Nel presente, la coscienza del risparmio energetico e della sostenibilità ambientale, resi cogenti da un nuovo assetto della normativa tecnica europea (direttiva 2010/31/UE sugli edifici a energia quasi zero), unitamente alla crisi economica globale, hanno condotto ad un nuovo paradigma della costruzione a secco, caratterizzato dall’introflessione delle componenti (figure) della statica e della costruzione, accompagnata dall’epifania architettonica dei dispositivi di produzione dell’energia.
La nuova domanda di progetto in atto (non solo per gli ‘oggetti singolari’) chiede manufatti ‘passivi’ o a ‘energia quasi zero’: forme che il sistema S/R Struttura/Rivestimento) risolve per mezzo di apparecchi murari articolati in struttura, involucro esterno e interno; involucri composti a loro volta da ‘strati’ di materiali, assemblati meccanicamente (a secco), di origine naturale o di sintesi, caratterizzati da prestazioni sempre maggiori e da costi relativamente contenuti, disponibili correntemente sul mercato, totalmente articolabili in funzione delle caratteristiche prestazionali di cui s’intende dotare l’edificio.
Questo nuovo paradigma vede l’impiego dell’acciaio e del legno, grazie alle loro peculiari qualità (riciclabilità, reversibilità, ecc.), premiate dai protocolli di sostenibilità ambientale (es.: Protocollo ITACA).
Per concludere.
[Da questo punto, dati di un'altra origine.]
(** C8 at work: the service raises, the tuple carries the text of the
    exception. *)
Lemma analyze_never_raises_witness :
  let e := Exception "google.genai.errors.ServerError" "503 UNAVAILABLE" in
  fst (can_request (seconds 1) (rate_limiter one_post_world)) = true /\
  fst (analyze_emotion_with_ai json_loads_flat a_post (Some (client_raising e))
         (seconds 1) one_post_world) =
  Return (Some fallback_neutral, Some "api_error",
          Some "API呼び出しエラー: 503 UNAVAILABLE").
Proof.
  cbv zeta. split; [vm_compute; reflexivity|].
  change (Some "API呼び出しエラー: 503 UNAVAILABLE")
    with (Some ("API呼び出しエラー: " +:+
                exc_str (Exception "google.genai.errors.ServerError" "503 UNAVAILABLE"))).
  apply (proj1 (proj2 (analyze_never_raises json_loads_flat)));
    [vm_compute; reflexivity|reflexivity].
Defined.

(** C10 at work: a turn of the worker without a client, with the limiter
    at full capacity: the fallback is stored all the same, and the limiter
    is as before. *)
Lemma no_client_spares_limiter_witness :
  let w := full_limiter_world in
  emotion_queue (snd (loop_iteration json_loads_flat None (seconds 30) w)) = [] /\
  rate_limiter (snd (loop_iteration json_loads_flat None (seconds 30) w)) = rate_limiter w /\
  posts (conn (snd (loop_iteration json_loads_flat None (seconds 30) w))) !! 1 =
  Some (analysed (new_post a_post 0)
          (SqlReal 5) (SqlReal 5) (SqlReal 5) (SqlReal 5)
          (Some "api_error") (Some msg_no_client)).
Proof.
  cbv zeta.
  destruct (proj2 (proj2 (proj2
              (no_client_spares_limiter json_loads_flat a_post (seconds 30)
                 full_limiter_world))) 1 [] a_post [])
    as (_ & Hq & Hrl & Hconn);
    [reflexivity|vm_compute; reflexivity|reflexivity|].
  split; [exact Hq|]. split; [exact Hrl|].
  rewrite Hconn. vm_compute. reflexivity.
Defined.

(** C6 at work: a post is submitted, analysed, queued again by the
    operator and taken again by the worker with another reply: the row
    holds the scores of the first reply, column by column, and keeps
    them. *)
Lemma post_lifecycle_witness :
  let c1 := client_replying
              (json_text "{'happiness': 8, 'excitement': 7, 'satisfaction': 9, 'concern': 2}") in
  let c2 := client_replying
              (json_text "{'happiness': 1, 'excitement': 1, 'satisfaction': 1, 'concern': 1}") in
  let w1 := run json_loads_flat [Submit a_post 0; WorkerTurn (Some c1) (seconds 1)]
              initial_world in
  let later := [Submit "もう一つ" (seconds 2); Preview LaterRun (seconds 2); ForceProcess;
                WorkerTurn (Some c2) (seconds 3); WorkerTurn (Some c2) (seconds 4)] in
  let p := mkPost a_post 0
             (SqlInteger 8) (SqlInteger 7) (SqlInteger 9) (SqlInteger 2)
             true None None in
  posts (conn w1) !! 1 = Some p /\
  posts (conn (run json_loads_flat later w1)) !! 1 = Some p.
Proof.
  cbv zeta.
  assert (H1 : posts (conn (run json_loads_flat
                              [Submit a_post 0;
                               WorkerTurn
                                 (Some (client_replying
                                          (json_text "{'happiness': 8, 'excitement': 7, 'satisfaction': 9, 'concern': 2}")))
                                 (seconds 1)]
                              initial_world)) !! 1 =
               Some (mkPost a_post 0
                       (SqlInteger 8) (SqlInteger 7) (SqlInteger 9) (SqlInteger 2)
                       true None None))
    by (vm_compute; reflexivity).
  split; [exact H1|].
  apply (proj2 (proj2 (proj2 (post_lifecycle json_loads_flat)))).
  - apply db_wf_run. intros id p Hp. cbn in Hp. rewrite lookup_empty in Hp. discriminate.
  - exact H1.
  - reflexivity.
Defined.

(** The bound on admissions at work: seventeen calls, one per second;
    fifteen are admitted, and fifteen lie in the minute before the last
    call. *)
Lemma admissions_window_bound_witness :
  let times := List.map seconds [0; 1; 2; 3; 4; 5; 6; 7; 8; 9; 10; 11; 12; 13; 14; 15; 16] in
  length (admissions times RateLimiter_default) = 15%nat /\
  Z.of_nat (length (List.filter (in_windowb (time_window RateLimiter_default) (seconds 16))
                      (admissions times RateLimiter_default)))
  <= max_requests RateLimiter_default.
Proof.
  cbv zeta. split; [vm_compute; reflexivity|].
  apply (admissions_window_bound (seconds 16)
           (List.map seconds [0; 1; 2; 3; 4; 5; 6; 7; 8; 9; 10; 11; 12; 13; 14; 15; 16])
           RateLimiter_default).
  - cbn [List.map]. unfold seconds, us_per_second.
    repeat (apply SSorted_cons; [|repeat (constructor; [lia|]); constructor]).
    apply SSorted_nil.
  - reflexivity.
  - cbn. lia.
Defined.

(** The contract of [can_request] at work: the limiter after the burst,
    asked thirty seconds after its first admission, holds fifteen
    admissions of the window and rejects. *)
Lemma can_request_fresh_witness :
  let rl := after_calls burst RateLimiter_default in
  fresh (seconds 30) rl /\
  admitted_in_window (seconds 30) rl = 15 /\
  fst (can_request (seconds 30) rl) = false.
Proof.
  cbv zeta.
  assert (Hf : fresh (seconds 30) (after_calls burst RateLimiter_default)).
  { apply freshb_fresh. vm_compute. reflexivity. }
  split; [exact Hf|]. split; [vm_compute; reflexivity|].
  rewrite (proj1 (can_request_fresh (seconds 30)
                    (after_calls burst RateLimiter_default) Hf)).
  vm_compute. reflexivity.
Defined.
Tra Mito e (nuove) Necessità, spetta ancora agli architetti promuovere una linea, culturale prima che tecnica, in grado di trasformare il soverchiante numero di vincoli imposti dai bisogni del presente, in risorsa per una nuova architettura; condurre a una figuratività diffusa contemporanea anche i manufatti ordinari, modello di un passaggio epocale: adottando una mediocritas architettonica che assume quali ‘oggetti a reazione figurativa’ i dispositivi per la produzione e il risparmio energetico (unità solari termiche, unità fotovoltaiche, camini solari, ecc.) o quelli per il controllo solare (brise-soleil, ecc.) anche quando appaiono inerti ready – made – objects nei cataloghi dei produttori. Nella consapevolezza che la prestazionalità dei manufatti (l’indice di compattezza S/V, la trasmittanza, la conduttività acustica, ecc.), anche degli strati più esterni, quelli che interagiscono (energeticamente, ma anche figurativamente) con l’ambiente circostante, va ricondotta all’interno del progetto come una tra le variabili che l’architettura deve governare per forma.
[1] Sulla costruzione a secco si vedano M. Imperadori, La costruzione stratificata a secco, Modulo, n° 273/2001, Milano 2001; M. Imperadori, La meccanica dell’architettura, Milano 2010; Materia n°37/2002; Arketipo 3/2010.
[2] Cfr. D. De Nardi, Jean Prouvé. Idee Costruttive, Torino 2001.
[3] Sulla composizione modulare in Prouvè di veda in particolare, D. De Nardi, Jean Prouvé. Composizione è costruzione, in Costruire 267/2007.
[4] La dizione è ripresa dal dialogo tra Jean Nouvel e Jean Boudrillard, Architettura e nulla. Oggetti singolari, Milano 2003.
[5] Maurizio Cagnoni, Peter Rice e l’innovazione tecnica, Bari 1996. Si veda anche D. De Nardi Peter Rice l’ingegnere brutalista, in AAA 15/2003.
[6] Mi riferisco in particolar modo alla ‘gerberette’ del Beaubourg, al ‘bullone articolato’ delle Serre della Villette, ed al ‘capitello’ dei Lloyd’s.
[7] Sulle relazioni tra architettura e processo di produzione si veda in particolare Chis Abel, Architecture, technology and process, Boston 2004.